For me, the highlight of the recent WorldVistA meeting at Tempe was meeting George Timson, the man who made FileMan. FileMan is VistA’s core, a network database with a built-in reporting mechanism. As George showed, type the correct sequence at a terminal and you can make any sort of report. Charts? Yes, they’re there. The terminal plots in characters.
At Tempe, I spoke too, showed how FMQL let’s you walk FileMan as linked data. Click, click through a browser and see what’s there. Javascript up what you want. The guys from MedSphere showed much the same thing using SQL Projection. They even linked in a standard SQL reporting tool. George Lily showed how to export a CCR using a custom RPC.

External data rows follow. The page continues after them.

Lemma wrapper_seal_total (key : secret_key) (f : wrapper_fields) (plain d : bytes) (h : communication_header) :
  fields_ok f -> bytes_ok plain -> check_wrapped_frame plain = Ret h -> (length plain <= 1434)%nat -> (38 + length plain <= length d)%nat ->
  exists d' w, seal_wrapper key f plain d = (d', Ret (38 + length plain)%nat)
    /\ decode_wrapper_packet (take (38 + length plain) d') = Ret w /\ fields_of w = f /\ wrapper_ok w
    /\ forall dest, (length plain <= length dest)%nat -> open_wrapper key w dest = (plain ++ drop (length plain) dest, Ret (length plain)).
Proof.
  intros Hf Hp Hh Hn Hd.
  assert (6 <= length plain)%nat as H6.
  { apply check_wrapped_frame_exact in Hh as ((rest & ->) & _); [|done]. cbn. lia. }
  destruct (seal_total key (wrapper_block_0 (wl_sequence f) (wl_serial_number f) (wl_message_tag f) (u16 (Z.of_nat (length plain))))
    (wrapper_counter_0 (wl_sequence f) (wl_serial_number f) (wl_message_tag f)) (wrapper_associated f (length plain)) plain) as (p' & mac & Hs).
  { unfold wrapper_associated. rewrite length_take. lia. }
  fold (fields_seal key f plain) in Hs. destruct (wrapper_of_ok f key plain p' mac Hf Hp ltac:(lia) Hs) as [Hw Hl].
  assert (seal_wrapper key f plain d = (wrapper_image (wrapper_of f p' mac) ++ drop (38 + length plain) d, Ret (38 + length plain)%nat)) as He.
  { unfold seal_wrapper. rewrite (basic_seal_spec key f plain d h Hh Hn Hd). by rewrite Hs. }
  destruct (seal_wrapper_opens key f plain d _ _ Hf Hp He) as (w & Hdec & Hfw & Hok & Ho).
  eexists _, w. split; [exact He|]. by split_and!.
Qed.

(** Frames of the session's own may be wrapped. *)
Lemma check_wrapped_image (service : Z) (rest : bytes) :
  bytes_ok rest -> is_u16 service -> (service ∉ services_refused_inside_wrapper) -> 6 + Z.of_nat (length rest) < 65536 ->
  exists h, check_wrapped_frame (header_image service (6 + Z.of_nat (length rest)) ++ rest) = Ret h.
Proof.
  intros Hr Hs Hn Hl.
  exists {| ch_service_type := service; ch_total_length := 6 + Z.of_nat (length rest); ch_protocol_version := 0x10 |}.
  apply check_wrapped_frame_exact.
  - apply Forall_app_2; [|done]. unfold header_image. repeat (apply Forall_cons_2; [first [apply u8_is|by split]|]). apply Forall_nil_2.
  - cbn [ch_service_type]. split; [by exists rest|]. rewrite length_app. cbn [header_image length].
    split; [f_equal; lia|]. split; [done|]. split; [lia|done].
Qed.

(** ** Opening succeeds *)

Lemma client_open_admits (w : wrapper_frame) (now : Z) (s : client) (d d' : bytes) (n : nat) (h : communication_header) :
  secret_empty (session_key_ s) = false -> wf_session_id w = session_id_ s -> open_wrapper (session_key_ s) w d = (d', Ret n) ->
  (n <= length d')%nat -> fresh s (wrapper_sequence w) -> check_wrapped_frame (take n d') = Ret h ->
  client_open w now (s, d) = let '(s', r) := client_apply (take n d') (admitted w now s) in ((s', d'), r).
Proof.
  intros Hk Hi Ho Hn Hf Hh. unfold client_open. unfold cbind at 1, authenticate_wrapper, this at 1.
  rewrite Hk, (proj2 (Z.eqb_eq _ _) Hi). cbn [orb negb]. unfold ccatch, on_buffer at 1. rewrite Ho.
  unfold cbind at 1, client_admit, this at 1, cbind at 1, clift at 1. rewrite subspan_ret by lia. rewrite drop_0.
  fold (wrapper_sequence w).
  assert (match last_received_sequence_ s with Some last => wrapper_sequence w <=? last | None => false end = false) as ->.
  { destruct (last_received_sequence_ s) as [last|] eqn:Hl; [|done]. apply Hf in Hl. by apply Z.leb_gt. }
  rewrite Hh. unfold on_state, assign, cbind, this, clift. rewrite subspan_ret by lia. rewrite drop_0. reflexivity.
Qed.

Lemma table_open_admits (from : client_origin) (w : wrapper_frame) (now : Z) (t : table) (i : nat) (e : entry)
    (d d' : bytes) (n : nat) (h : communication_header) :
  find_session (wf_session_id w) (sessions_ t) = Some (i, e) -> is_own from e -> open_wrapper (en_session_key e) w d = (d', Ret n) ->
  (n <= length d')%nat -> entry_fresh e (wrapper_sequence w) -> check_wrapped_frame (take n d') = Ret h ->
  table_open from w now (t, d)
  = let '(t', r) := table_apply i (entry_admitted w now e) (take n d') (with_session i (entry_admitted w now e) t) in ((t', d'), r).
Proof.
  intros Hfind [Hc Hp] Ho Hn Hf Hh. unfold table_open, this at 1. rewrite Hfind, (proj2 (Z.eqb_eq _ _) Hc), Hp. cbn [orb negb].
  unfold cbind at 1, ccatch, on_buffer at 1. rewrite Ho.
  unfold cbind at 1, table_admit, this at 1, cbind at 1, clift at 1. rewrite subspan_ret by lia. rewrite drop_0.
  fold (wrapper_sequence w).
  assert (match en_last_received_sequence e with Some last => wrapper_sequence w <=? last | None => false end = false) as ->.
  { destruct (en_last_received_sequence e) as [last|] eqn:Hl; [|done]. apply Hf in Hl. by apply Z.leb_gt. }
  rewrite Hh. unfold cbind at 1. unfold on_state at 1, update_session at 1, assign at 1, cret at 1.
  unfold cbind at 1. unfold on_state at 1, update_session at 1, assign at 1. cbn [sessions_ set_sessions_].
  rewrite list_insert_insert_eq. unfold this, cbind, clift, on_state. rewrite subspan_ret by lia. rewrite drop_0. reflexivity.
Qed.

(** ** The link *)

(** A client and its session in the server's table. *)
Record linked (from : client_origin) (s : client) (t : table) (i : nat) (e : entry) : Prop := {
  link_phase : phase_ s = phase_established;
  link_find : find_session (session_id_ s) (sessions_ t) = Some (i, e);
  link_own : is_own from e;
  link_key : en_session_key e = session_key_ s;
  link_nonzero : secret_empty (session_key_ s) = false;
  link_user : is_Some (en_user e);
  link_up : 0 <= next_sequence_ s /\ forall last, en_last_received_sequence e = Some last -> last < next_sequence_ s;
  link_down : 0 <= en_next_sequence e /\ forall last, last_received_sequence_ s = Some last -> last < en_next_sequence e;
}.

(** A frame for the tunnel. *)
Definition tunnel_frame (plain : bytes) : Prop :=
  bytes_ok plain /\ (length plain <= max_wrapped_frame_size)%nat /\ (exists h, check_wrapped_frame plain = Ret h)
  /\ forall v, decode_session_status_packet plain <> Ret v.

Lemma find_insert (id : Z) (l : list entry) (i : nat) (e e' : entry) :
  find_session id l = Some (i, e) -> en_session_id e' = id -> find_session id (<[i := e']> l) = Some (i, e').
Proof.
  unfold find_session. intros H He. apply list_find_Some in H as (Hi & _ & Hlt). apply list_find_Some.
  pose proof (lookup_lt_Some _ _ _ Hi) as Hl. split_and!; [by apply list_lookup_insert_eq|done|].
  intros j x Hj Hx. rewrite list_lookup_insert_ne in Hj by lia. by apply (Hlt j x).
Qed.

(** Sealing for the session moves only its next number. *)
Lemma client_seal_ok (plain d : bytes) (now : Z) (s : client) (h : communication_header) :
  credentials_ok (credentials_ s) -> is_u16 (session_id_ s) -> 0 <= next_sequence_ s <= max_sequence ->
  bytes_ok plain -> check_wrapped_frame plain = Ret h -> (length plain <= 1434)%nat -> (38 + length plain <= length d)%nat ->
  exists d' w, seal_frame plain now (s, d) = ((sealed_at now s, d'), Ret (38 + length plain)%nat)
    /\ decode_wrapper_packet (take (38 + length plain) d') = Ret w /\ wrapper_ok w
    /\ wf_session_id w = session_id_ s /\ wrapper_sequence w = next_sequence_ s
    /\ forall dest, (length plain <= length dest)%nat ->
         open_wrapper (session_key_ s) w dest = (plain ++ drop (length plain) dest, Ret (length plain)).
Proof.
  intros Hc Hi Hn Hp Hh Hl Hd.
  destruct (wrapper_seal_total (session_key_ s) (client_fields s) plain d h) as (d' & w & Hs & Hw & Hf & Hok & Ho); try done.
  { by apply client_fields_ok. }
  exists d', w. rewrite seal_frame_eq, (proj2 (Z.ltb_ge _ _)) by lia. rewrite Hs. split_and!; try done.
  - by apply (f_equal wl_session_id) in Hf.
  - apply (f_equal wl_sequence) in Hf. cbn [fields_of wl_sequence client_fields] in Hf. unfold wrapper_sequence. rewrite Hf.
    change (vec_to_list (sequence_octets (next_sequence_ s))) with (encode_sequence (next_sequence_ s)). by apply sequence_roundtrip.
Qed.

But you know that after all this time, if it’s reports you want, not one of these approaches - Semantic Graph, SQL Projection, custom RPCs - will ever exceed the terminal menus of George’s FileMan, either in scope or ease of use.
All we’re doing is making reports from FileMan “sleeker”, “modern”. Look, no terminal! We’re in a browser. Look, your favorite tool. It’s XML! Not that this isn’t worth while. So often, the medium is the message.
But still, it’s sobering. For all our “advances”, the best way to test any VistA report is to roll and scroll through FileMan. Ok, the terminal shows this - what’s the SPARQL for that? Does it work?